• Study material:

-- Opening Marker --

(** ** The signature of a tag *)
Lemma from_signature_other b l : b ≠ 45 → from_signature (b :: l) = None.
Proof.
  intros Hb. unfold from_signature. rewrite !begins_false; [done|..]; intros r [= H _]; done.
Qed.
Lemma is_marker_line l rest n f : nonl l → from_signature (l ++ 10 :: rest) = None →
  is_marker (l ++ 10 :: rest) n f ↔ is_marker rest (n - (zlen l + 1)) f.
Proof.
  intros Hl Hnone. unfold is_marker, line_start. pose proof (zlen_nonneg l). pose proof (zlen_nonneg rest).
  assert (Hz : zlen (l ++ 10 :: rest) = zlen l + 1 + zlen rest) by (rewrite zlen_app, zlen_cons; lia).
  assert (Hdrop : zlen l < n → drop (Z.to_nat n) (l ++ 10 :: rest) = drop (Z.to_nat (n - (zlen l + 1))) rest).
  { intros Hn. replace (Z.to_nat n) with (length l + S (Z.to_nat (n - (zlen l + 1))))%nat by (unfold zlen in *; lia).
    rewrite drop_app_add. done. }
  split.
  - intros [[Hn Hs] Hf].
    assert (Hgt : zlen l < n).
    { destruct Hs as [->|Hs]; [change (from_signature (l ++ 10 :: rest) = Some f) in Hf; congruence|]. destruct (Z_le_gt_dec n (zlen l)) as [Hle|]; [|lia]. exfalso.
      destruct (Z.eq_dec n 0) as [->|]; [change (from_signature (l ++ 10 :: rest) = Some f) in Hf; congruence|]. apply get_Some in Hs as [_ Hs]. unfold zlen in *. rewrite lookup_app_l in Hs by lia.
      unfold nonl in Hl. rewrite Forall_lookup in Hl. by apply Hl in Hs. }
    rewrite Hdrop in Hf by done. split; [|done]. split; [lia|]. destruct (Z.eq_dec n (zlen l + 1)) as [->|]; [left; lia|right].
    destruct Hs as [->|Hs]; [lia|]. apply get_Some in Hs as [_ Hs]. unfold get. destruct (Z.leb_spec 0 (n - (zlen l + 1) - 1)); [|lia].
    rewrite <- Hs. replace (Z.to_nat (n - 1)) with (length l + S (Z.to_nat (n - (zlen l + 1) - 1)))%nat by (unfold zlen in *; lia).
    rewrite lookup_app_r by lia. by replace (length l + S (Z.to_nat (n - (zlen l + 1) - 1)) - length l)%nat with (S (Z.to_nat (n - (zlen l + 1) - 1))) by lia.
  - intros [[Hn Hs] Hf]. rewrite Hdrop by lia. split; [|done]. split; [lia|]. right. unfold get. destruct (Z.leb_spec 0 (n - 1)); [|lia].
    replace (Z.to_nat (n - 1)) with (length l + Z.to_nat (n - (zlen l + 1)))%nat by (unfold zlen in *; lia). rewrite lookup_app_r by lia.
    replace (length l + Z.to_nat (n - (zlen l + 1)) - length l)%nat with (Z.to_nat (n - (zlen l + 1))) by lia.
    destruct Hs as [Hs|Hs]; [rewrite Hs; done|]. apply get_Some in Hs as [Hb Hs]. 
    replace (Z.to_nat (n - (zlen l + 1))) with (S (Z.to_nat (n - (zlen l + 1) - 1))) by lia. done.
Qed.
(** A header that does not start with a dash *)
Lemma is_marker_field b name v rest n f : b ≠ 45 → nonl (b :: name) → nonl v →
  is_marker ((b :: name) ++ 32 :: v ++ 10 :: rest) n f ↔ is_marker rest (n - zlen ((b :: name) ++ 32 :: v ++ [10])) f.
Proof.
  intros Hb Hname Hv.
  assert (Hl : nonl ((b :: name) ++ 32 :: v)) by (apply Forall_app; split; [done|by constructor]).
  replace ((b :: name) ++ 32 :: v ++ 10 :: rest) with (((b :: name) ++ 32 :: v) ++ 10 :: rest) by (rewrite <- app_assoc; done).
  rewrite is_marker_line; [|done|by apply from_signature_other].
  replace (zlen ((b :: name) ++ 32 :: v ++ [10])) with (zlen ((b :: name) ++ 32 :: v) + 1); [done|].
  rewrite !zlen_app, !zlen_cons, zlen_app. change (zlen [10]) with 1. lia.
Qed.
Lemma is_marker_head k t body n f : tag_ok k t → is_marker (raw_tag_head t ++ body) n f ↔ is_marker body (n - zlen (raw_tag_head t)) f.
Proof.
  intros [Ht [Hv _] Htg]. pose proof (hex_ok_nonl _ _ Ht) as Hh.
  assert (Hk : nonl (kind_as_bytes (target_kind t))) by (destruct (target_kind t); by repeat constructor).
  assert (Hz : zlen (raw_tag_head t) = zlen (OBJECT ++ 32 :: target t ++ [10]) + zlen (TYPE ++ 32 :: kind_as_bytes (target_kind t) ++ [10]) +
    zlen (TAG ++ 32 :: tag_version t ++ [10]) + zlen (raw_tagger (tagger t))).
  { unfold raw_tag_head. repeat (rewrite zlen_app || rewrite zlen_cons). change (zlen (@nil Z)) with 0. lia. }
  unfold raw_tag_head at 1. repeat (rewrite <- app_assoc || cbn [app]).
  unfold OBJECT, TYPE, TAG in *. rewrite (is_marker_field 111), (is_marker_field 116), (is_marker_field 116); try done; try (by repeat constructor).
  destruct (tagger t) as [raw|]; cbn [raw_tagger] in *.
  - destruct Htg as [Hr _]. rewrite <- app_assoc. cbn [app]. rewrite <- app_assoc. cbn [app]. unfold TAGGER in *.
    rewrite (is_marker_field 116); [|done|by repeat constructor|done].
    match goal with |- is_marker _ ?a _ ↔ is_marker _ ?b _ => replace a with b; [done|] end. cbn [app] in *. lia.
  - match goal with |- is_marker _ ?a _ ↔ is_marker _ ?b _ => replace a with b; [done|] end. change (zlen []) with 0 in Hz. cbn [app] in *. lia.
Qed.
Lemma is_marker_body body m s n f : body_parts body m s →
  is_marker body n f ↔ ∃ rest, all_newlines body = false ∧ body = 10 :: rest ∧ is_marker rest (n - 1) f.
Proof.
  intros [(Ha & _)|(Ha & rest & -> & _)].
  - split; [|by intros (? & ? & _); congruence]. intros [[Hn _] Hf]. exfalso. destruct (drop (Z.to_nat n) body) as [|b l] eqn:Ed; [done|].
    apply forallb_Forall_true in Ha. assert (b = 10) as ->.
    { rewrite Forall_lookup in Ha. apply Z.eqb_eq, (Ha (Z.to_nat n)). rewrite <- (Nat.add_0_r (Z.to_nat n)), <- lookup_drop, Ed. done. }
    by rewrite from_signature_other in Hf.
  - change (10 :: rest) with ([] ++ 10 :: rest) at 1. rewrite is_marker_line; [|constructor|by apply from_signature_other].
    change (zlen [] + 1) with 1. split; [by exists rest|]. by intros (? & _ & [= <-] & ?).
Qed.
(** The signature that is found in the bytes of a tag without parsing it is the one of the parsed tag. Whatever the
    bytes, the signed data and the signature behind them are these bytes. *)
Theorem tag_signature_agrees (data : bytes) (k : Kind) (Hd : zlen data < 2 ^ 64) :
  ∃ r, tag_iter_signature data = Ok r ∧
  (∀ f sig signed, r = Some ((f, sig), signed) → ∃ before, to_bstring (E := object_error) signed = Ok before ∧ before ++ sig = data ∧ from_signature sig = Some f) ∧
  (∀ t, tag_from_bytes data k = Ok t → tag_signature t = (λ x, x.1.2) <$> r).
Proof.
  unfold tag_iter_signature. destruct (find_ok (E := object_error) data) as (r & Hf & Hl). rewrite Hf. cbn [mbind outcome_bind].
  assert (Hparsed : ∀ t, tag_from_bytes data k = Ok t → tag_signature t = (λ '(n, _), drop (Z.to_nat n) data) <$> r).
  { intros t Ht. destruct (git_tag_cases k data Hd) as [(t' & body & Et & -> & Hok & Hb)|[e He]]; unfold tag_from_bytes in *; [|congruence].
    rewrite Ht in Et. injection Et as <-. set (h := raw_tag_head t) in *. pose proof (zlen_nonneg h).
    assert (Hiff : ∀ n f, is_marker (h ++ body) n f ↔ ∃ rest, all_newlines body = false ∧ body = 10 :: rest ∧ is_marker rest (n - zlen h - 1) f).
    { intros n f. unfold h. rewrite (is_marker_head k), (is_marker_body body _ _ _ _ Hb) by done. done. }
    destruct r as [[n f]|]; cbn [fmap option_fmap option_map].
    - destruct Hl as (Hm & Hn & Hlast). apply Hiff in Hm as (rest & Ha & -> & Hm).
      destruct Hb as [(Ha' & _)|(_ & rest' & [= <-] & Hs)]; [congruence|].
      destruct (tag_signature t) as [s|]; [|by destruct Hs as [_ Hno]; destruct (Hno _ _ Hm)].
      destruct Hs as (n' & f' & Hm' & Hl' & -> & _). pose proof (Hl' _ _ Hm) as H1. pose proof Hm' as [[Hn' _] _]. pose proof Hm as [[Hn1 _] _].
      assert (H2 : n' + zlen h + 1 ≤ n).
      { apply (Hlast _ f'); [apply Hiff; exists rest; do 2 (split; [done|]); by replace (n' + zlen h + 1 - zlen h - 1) with n' by lia|]. rewrite zlen_app, zlen_cons. lia. }
      replace n with (n' + zlen h + 1) by lia. f_equal. replace (Z.to_nat (n' + zlen h + 1)) with (length h + S (Z.to_nat n'))%nat by (unfold zlen in *; lia).
      by rewrite drop_app_add.
    - destruct (tag_signature t) as [s|]; [|done]. exfalso. destruct Hb as [(_ & _ & ?)|(Ha & rest & -> & n' & f' & Hm' & _)]; [done|].
      pose proof Hm' as [[Hn' _] _]. apply (Hl (n' + zlen h + 1) f'); [apply Hiff; exists rest; do 2 (split; [done|]); by replace (n' + zlen h + 1 - zlen h - 1) with n' by lia|].
      rewrite zlen_app, zlen_cons. lia. }
  destruct r as [[n f]|].
  - destruct Hl as ([[Hn _] Hsig] & _ & _). rewrite get_from_in by lia. cbn [expect mbind outcome_bind]. eexists. split; [done|]. split; [|exact Hparsed].
    intros f' sig signed [= <- <- <-]. exists (take (Z.to_nat n) data). split; [|by rewrite take_drop].
    assert (Hz : zlen (take (Z.to_nat n) data) = n) by (unfold zlen in *; rewrite length_take; lia).
    pose proof (to_bstring_split (E := object_error) (take (Z.to_nat n) data) (drop (Z.to_nat n) data) []) as Hb. rewrite !app_nil_r, take_drop, Hz in Hb.
    rewrite <- Hb. do 3 f_equal. rewrite <- (take_drop (Z.to_nat n) data) at 1. rewrite zlen_app. lia.
  - eexists. split; [done|]. split; [done|exact Hparsed].
Qed.

Lemma tag_decode_exact_witness : tag_ok Sha1 sample_tag.
Proof.
  assert (Hd : zlen (raw_tag_head sample_tag ++ [10; 10] ++ sample_armor) < 2 ^ 64) by (vm_compute; exact eq_refl).
  destruct (tag_decode_exact (raw_tag_head sample_tag ++ [10; 10] ++ sample_armor) Sha1 Hd) as [_ H].
  destruct (proj1 (H sample_tag) (proj1 newline_lost)) as (body & _ & Hok & _). exact Hok.
Defined.
Lemma tag_write_witness : ∃ written, tag_write_to sample_tag [7] = Ok ([7] ++ written) ∧ tag_size (FH := faster_hex_model) sample_tag = Ok (zlen written).
Proof.
  assert (Hd : zlen (raw_tag_head sample_tag ++ [10; 10] ++ sample_armor) < 2 ^ 64) by (vm_compute; exact eq_refl).
  destruct (tag_write (FH := faster_hex_model) _ [7] Sha1 sample_tag Hd (proj1 newline_lost)) as [(e & He & _)|(w & _ & Hw & Hs & _)].
  - exfalso. assert (Hv : validated_name (tag_version sample_tag) = Ok (tag_version sample_tag)) by (vm_compute; reflexivity). congruence.
  - exists w. split; [exact Hw|exact Hs].
Defined.
(** * The DAT market-data parser of data_parser_qmt.py

    A shallow embedding of [DATParser] (record decoding, timestamp
    interpretation, bar assembly, series building) together with the
    properties its specification states.

    Python values are modelled as follows.
    - [int] is [Z]; lengths, positions and loop indices, which are never
      negative, are [nat].
    - [float] is IEEE 754 binary64: a finite value is kept as the exact
      rational it denotes, and every operation rounds its exact result to
      the nearest representable value, ties to even ([Float64.nearest]).
    - [bytes] is [list byte]; a tuple produced by [struct.unpack] is a
      [list Z].
    - an exception is a value of [Py.exn] carried by [Py.outcome];
      [try]/[except] is [Py.try_except].
    - what lies outside the program is passed to it: [read] for opening and
      reading a file, [print] for writing a message to standard output,
      [mkdir], [glob] and [to_csv] for the file system. Each of them may
      raise. *)

From Stdlib Require Import ZArith QArith Qround Qreduction Qpower Lia Lqa ZifyNat.
From Stdlib Require Import List Bool String Ascii DecimalString Sorted Permutation.
From Stdlib Require Import Strings.Byte.
From Stdlib Require Floats.SpecFloat.
Import ListNotations.
Open Scope Z_scope.

(** ** binary64 arithmetic *)

Module Float64.

(** The sign of a zero is not tracked ([0.0 == -0.0] in Python, and the
    parser never divides by a zero that came out of an underflow). *)
Inductive float : Type :=
| Fin (q : Q)
| Inf (negative : bool)
| NaN.

Definition pow2 (e : Z) : Q := Qpower 2 e.
Definition save_blueprint : script unit :=
  file ← readFileSync json_path;
  blueprint ← (match JSON_parse file with
               | Some b => mret b
               | None => throw SyntaxError
               end : script Blueprint);
  '(v, s) ← Parser_WriteBlueprintFiles blueprint on_header on_chunk initially;
  main ← Buffer_concat (mainFileHeader v :: map Some (mainFileBodyChunks v));
  writeFileSync out_path main;;
  writeFileSync out_path_cfg (configFileBinary s).

Definition parse_blueprint : script unit :=
  file ← readFileSync sbp_path;
  configFile ← readFileSync sbpcfg_path;
  blueprint ← (match ParseBlueprintFiles display_name file configFile with
               | inl e => throw e
               | inr b => mret b
               end : script Blueprint);
  json ← (match JSON_stringify blueprint with
          | Some text => mret text
          | None => throw TypeError
          end : script bytes);
  writeFileSync json_out_path json;;
  console_log "Blueprint parsed successfully!"%string;;
  console_log "Output saved to: Framed Glass Container.json"%string.

(** ** Running a computation *)

Lemma run_bind {A B : Type} (m : script A) (k : A -> script B) (w : world) :
  (m ≫= k) w = match m w with
                | (inl e, w') => (inl e, w')
                | (inr a, w') => k a w'
                end.
Proof. reflexivity. Qed.

(** [Buffer.concat] of buffers that are all defined is their concatenation
    and touches nothing. *)
Lemma Buffer_concat_defined (buffers : list bytes) (w : world) :
  Buffer_concat (map Some buffers) w = (inr (concat buffers), w).
Proof.
  induction buffers as [|b bs IH]; simpl; [reflexivity|].
  rewrite run_bind, IH. reflexivity.
Qed.

(** [Buffer.concat] throws as soon as the first element is [undefined]. *)
Lemma Buffer_concat_undefined (rest : list (option bytes)) (w : world) :
  Buffer_concat (None :: rest) w = (inl TypeError, w).
Proof. reflexivity. Qed.
(** * chnn/weather: the chart geometry and annotation engine

    A shallow embedding of the chart code of the repository
    ([src/components/Chart.tsx] and [src/pages/location/[coordinates].tsx])
    and the properties the specification states about it.

    Conventions of the embedding:
    - a JavaScript [number] holding an epoch time or an array index is a [Z];
      a sample value or a pixel coordinate is a [Q]: every finite double is a
      rational and the code only compares, adds and subtracts them;
    - a JavaScript value that may be [undefined] is an [option];
    - an array is a [list]; reading it out of range gives [None];
    - a call that can throw returns a [completion]. *)

From Stdlib Require Import Ascii String ZArith QArith Qabs List Bool Lia Lqa.
Import ListNotations.

Local Open Scope Z_scope.

(** ** JavaScript values and arrays *)

(** [a < b] on numbers, as a boolean. *)
Definition Qlt_bool (a b : Q) : bool := negb (Qle_bool b a).

(** [a < b] where [b] may be [undefined]: the comparison with [undefined]
    is [false] (it converts to NaN). *)
Definition js_lt (a : Q) (b : option Q) : bool :=
  match b with
  | Some b' => Qlt_bool a b'
  | None => false
  end.

Definition js_gt (a : Q) (b : option Q) : bool :=
  match b with
  | Some b' => Qlt_bool b' a
  | None => false
  end.

(** [a !== b] where [a] may be [undefined] and [b] is a number. *)
Definition js_strict_neq (a : option Z) (b : Z) : bool :=
  match a with
  | Some a' => negb (a' =? b)
  | None => true
  end.

(** [arr[k]] for a numeric index [k]. *)
Definition at_index {A : Type} (arr : list A) (k : Z) : option A :=
  if k <? 0 then None else nth_error arr (Z.to_nat k).

(** [x?.f]: the field of a value that may be [undefined]. *)
Definition opt_field {A B : Type} (f : A -> B) (x : option A) : option B :=
  option_map f x.

(** [arr.filter((x, k, whole) => f x k)], the index starting at [k]. *)
Fixpoint filteri_from {A : Type} (f : A -> Z -> bool) (k : Z) (arr : list A)
  : list A :=
  match arr with
  | [] => []
  | x :: rest =>
      if f x k then x :: filteri_from f (k + 1) rest
      else filteri_from f (k + 1) rest
  end.

Definition filteri {A : Type} (f : A -> Z -> bool) (arr : list A) : list A :=
  filteri_from f 0 arr.

(** What a call does: it returns a value or throws. *)
Inductive error : Type :=
| RangeError
| TypeError.

Inductive completion (A : Type) : Type :=
| Returns (a : A)
| Throws (e : error).

Arguments Returns {A} a.
Arguments Throws {A} e.

(** ** The data model ([src/types/index.ts]) *)

Record Point : Type := mkPoint { time : Z; value : Q; i : Z }.

Record TimeSeries : Type := mkTimeSeries { label : string; points : list Point }.

Record Dimensions : Type := mkDimensions { width : Q; height : Q }.

Definition DayBoundaries : Type := list (Z * Z).

(** The invariant of a series: the sample at position [k] carries index [k]
    ([toPoints] builds every series this way). *)
Definition well_indexed_from (k : Z) (ps : list Point) : Prop :=
  forall (n : nat) (p : Point), nth_error ps n = Some p -> i p = k + Z.of_nat n.
Lemma accounted_keep i total r sv0 sv :
  accounted sv0 -> results sv = results sv0 ->
  (success_end r sv0 sv \/ failed_end (Z.to_nat (max_retries + 1)) r sv0 sv) ->
  accounted (keep_result i total r sv).
Proof.
  intros (H1 & H2 & H3 & H4) Hres Hend.
  assert (Hk : accounted
    {| results := results sv ++ [r]; success_count := success_count sv;
       failed_count := failed_count sv; clock := clock sv;
       trace := trace sv |}).
  { unfold accounted. simpl. rewrite Hres.
    rewrite !List.filter_app, !length_app. cbn [List.filter].
    unfold is_success at 2. unfold is_failed at 2.
    destruct Hend as [(Hc & Hs & Hsc & Hfc)|(Hc & Hs & Hsc & Hfc & _)];
      rewrite Hs, Hsc, Hfc; simpl;
      (split; [lia|]; split; [lia|]; split; [lia|]);
      (apply Forall_app; split; [exact H4|constructor; [exact Hc|constructor]]). }
  unfold keep_result.
  destruct (S i mod 20 =? 0)%nat, (i <? total - 1)%nat;
    repeat apply accounted_log; exact Hk.
Qed.

Lemma run_loop_accounted records : forall fuel i sv sv',
  accounted sv ->
  run_loop max_retries world fuel records i sv = Some sv' -> accounted sv'.
Proof.
  induction fuel as [|fuel IH]; intros i sv sv' Hacc H; cbn [run_loop] in H;
    [discriminate|].
  destruct (records !! i) as [record|]; [|inversion H; subst; exact Hacc].
  pose proof (capture_page_account record sv) as Hcap. cbn zeta in Hcap.
  destruct (capture_page max_retries world record sv) as [r sv1].
  simpl in Hcap. destruct Hcap as (_ & Hres & _ & Hend & _).
  destruct (browser_crashed r) eqn:Hcr.
  - apply IH in H; [exact H|]. apply accounted_log.
    destruct Hend as [(_ & _ & Hsc & Hfc)|[(Hc & _)|(Hc & _)]];
      try discriminate.
    destruct Hacc as (H1 & H2 & H3 & H4). unfold accounted.
    rewrite Hres, Hsc, Hfc. auto.
  - apply IH in H; [exact H|].
    apply (accounted_keep i (length records) r sv sv1 Hacc Hres).
    destruct Hend as [(Hc & _)|[Hs|Hf]]; [discriminate|left|right].
    + unfold success_end. rewrite Hcr. exact Hs.
    + unfold failed_end. rewrite Hcr. exact Hf.
Qed.

End CaptureAccount.

Section RunAccount.
Variable max_retries : Z.
Variable world : nat -> attempt.
Variable first_visit : goto_result.
Variable page : nat -> string * string.
Variable operator : ChallengeGate.operator.

(** X13: the statistics [run] returns add up.  Whenever [run] ends, the
    success and failure counters are the numbers of stored results with
    status "success" and "failed", their sum is the number of input records,
    every stored result has one of these two statuses (none is left pending
    or flagged as a crash), and the last thing done is to save exactly these
    results. *)
Theorem run_statistics_add_up (fuel : nat) (input : capturer_input)
    (sv : service) :
  run max_retries world first_visit page operator fuel input = Some sv ->
  success_count sv = length (List.filter is_success (results sv)) /\
  failed_count sv = length (List.filter is_failed (results sv)) /\
  success_count sv + failed_count sv = length (load_input_urls input) /\
  List.Forall (fun r => browser_crashed r = false /\
                        (status r = "success" \/ status r = "failed"))
    (results sv) /\
  (load_input_urls input <> [] ->
   exists before, trace sv = before ++ [SaveResults (results sv)]).
Proof.
  intros Hrun.
  pose proof (run_results _ _ _ _ _ _ _ _ Hrun) as Hmap.
  assert (Hlen : length (results sv) = length (load_input_urls input)).
  { rewrite <- (length_map url), Hmap, length_map. reflexivity. }
  assert (Hacc : accounted sv /\
    (load_input_urls input <> [] ->
     exists before, trace sv = before ++ [SaveResults (results sv)])).
  { unfold run in Hrun.
    destruct (load_input_urls input) as [|first rest].
    - inversion Hrun; subst. split; [|congruence].
      unfold accounted. simpl. repeat split. constructor.
    - destruct (run_loop max_retries world fuel (first :: rest) 0 _)
        as [sv1|] eqn:Hl; [|discriminate].
      inversion Hrun; subst. split.
      + apply accounted_log.
        eapply run_loop_accounted; [|exact Hl].
        unfold accounted.
        rewrite (proj1 (first_contact_same _ _ _ _ _)).
        unfold first_contact. destruct first_visit; simpl;
          repeat split; constructor.
      + intros _. exists (trace sv1). reflexivity. }
  destruct Hacc as ((H1 & H2 & H3 & H4) & Hlast).
  split; [exact H1|]. split; [exact H2|]. split; [lia|]. split; [|exact Hlast].
  pose proof statuses_counted as Hall.
  rewrite H1, H2 in H3. specialize (Hall _ H3).
  apply List.Forall_forall. intros r Hin. split.
  - exact (proj1 (List.Forall_forall _ _) H4 r Hin).
  - exact (proj1 (List.Forall_forall _ _) Hall r Hin).
Qed.

End RunAccount.

Lemma run_statistics_witness :
  exists sv,
    run 3 slow_start (Response 200) quiet_page (ChallengeGate.Enter "") 4
      (JsonlFile [Some {| rec_url := "https://papers.nips.cc/a";
                          rec_title := "A" |};
                  None;
                  Some {| rec_url := "https://papers.nips.cc/b";
                          rec_title := "B" |}]) = Some sv /\
    success_count sv = 2 /\ failed_count sv = 0 /\
    success_count sv + failed_count sv = 2.
Proof.
  eexists. split; [vm_compute; reflexivity|].
  match goal with
  | |- success_count ?s = _ /\ _ =>
      pose proof (run_statistics_add_up 3 slow_start (Response 200) quiet_page
                    (ChallengeGate.Enter "") 4
                    (JsonlFile [Some {| rec_url := "https://papers.nips.cc/a";
                                        rec_title := "A" |};
                                None;
                                Some {| rec_url := "https://papers.nips.cc/b";
                                        rec_title := "B" |}]) s
                    ltac:(vm_compute; reflexivity)) as (H1 & H2 & H3 & _)
  end.
  split; [exact H1|]. split; [exact H2|]. exact H3.
Defined.

(** *** The clips of a long page *)

(** Lines 389-447 of [capture_page], for a page higher than
    [max_screenshot_height]: the clip of each segment, its [y] and its
    [height]. *)
Definition screenshot_clips (page_height max_screenshot_height : Z)
  : list (Z * Z) :=
  let segment_height := max_screenshot_height in
  let num_segments := ((page_height + segment_height - 1) / segment_height)%Z in
  let max_segments := 20%Z in
  let num_segments :=
    if (num_segments >? max_segments)%Z then max_segments else num_segments in
  map (fun seg_idx : nat =>
         let y_offset := (Z.of_nat seg_idx * segment_height)%Z in
         (y_offset, Z.min segment_height (page_height - y_offset)))
      (seq 0 (Z.to_nat num_segments)).

Definition heights (clips : list (Z * Z)) : Z :=
  fold_right Z.add 0%Z (map snd clips).

Lemma heights_app a b : heights (a ++ b) = (heights a + heights b)%Z.
Proof.
  unfold heights. induction a as [|x a IH]; simpl; [reflexivity|].
  rewrite IH. lia.
Qed.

-- Closing Marker --

Return a word-for-word copy of the lines from the beginning of the listing to the line holding "destruct Hs as [->|Hs]; [lia|].", both kept.

(** ** The signature of a tag *)
Lemma from_signature_other b l : b ≠ 45 → from_signature (b :: l) = None.
Proof.
  intros Hb. unfold from_signature. rewrite !begins_false; [done|..]; intros r [= H _]; done.
Qed.
Lemma is_marker_line l rest n f : nonl l → from_signature (l ++ 10 :: rest) = None →
  is_marker (l ++ 10 :: rest) n f ↔ is_marker rest (n - (zlen l + 1)) f.
Proof.
  intros Hl Hnone. unfold is_marker, line_start. pose proof (zlen_nonneg l). pose proof (zlen_nonneg rest).
  assert (Hz : zlen (l ++ 10 :: rest) = zlen l + 1 + zlen rest) by (rewrite zlen_app, zlen_cons; lia).
  assert (Hdrop : zlen l < n → drop (Z.to_nat n) (l ++ 10 :: rest) = drop (Z.to_nat (n - (zlen l + 1))) rest).
  { intros Hn. replace (Z.to_nat n) with (length l + S (Z.to_nat (n - (zlen l + 1))))%nat by (unfold zlen in *; lia).
    rewrite drop_app_add. done. }
  split.
  - intros [[Hn Hs] Hf].
    assert (Hgt : zlen l < n).
    { destruct Hs as [->|Hs]; [change (from_signature (l ++ 10 :: rest) = Some f) in Hf; congruence|]. destruct (Z_le_gt_dec n (zlen l)) as [Hle|]; [|lia]. exfalso.
      destruct (Z.eq_dec n 0) as [->|]; [change (from_signature (l ++ 10 :: rest) = Some f) in Hf; congruence|]. apply get_Some in Hs as [_ Hs]. unfold zlen in *. rewrite lookup_app_l in Hs by lia.
      unfold nonl in Hl. rewrite Forall_lookup in Hl. by apply Hl in Hs. }
    rewrite Hdrop in Hf by done. split; [|done]. split; [lia|]. destruct (Z.eq_dec n (zlen l + 1)) as [->|]; [left; lia|right].
    destruct Hs as [->|Hs]; [lia|]. apply get_Some in Hs as [_ Hs]. unfold get. destruct (Z.leb_spec 0 (n - (zlen l + 1) - 1)); [|lia].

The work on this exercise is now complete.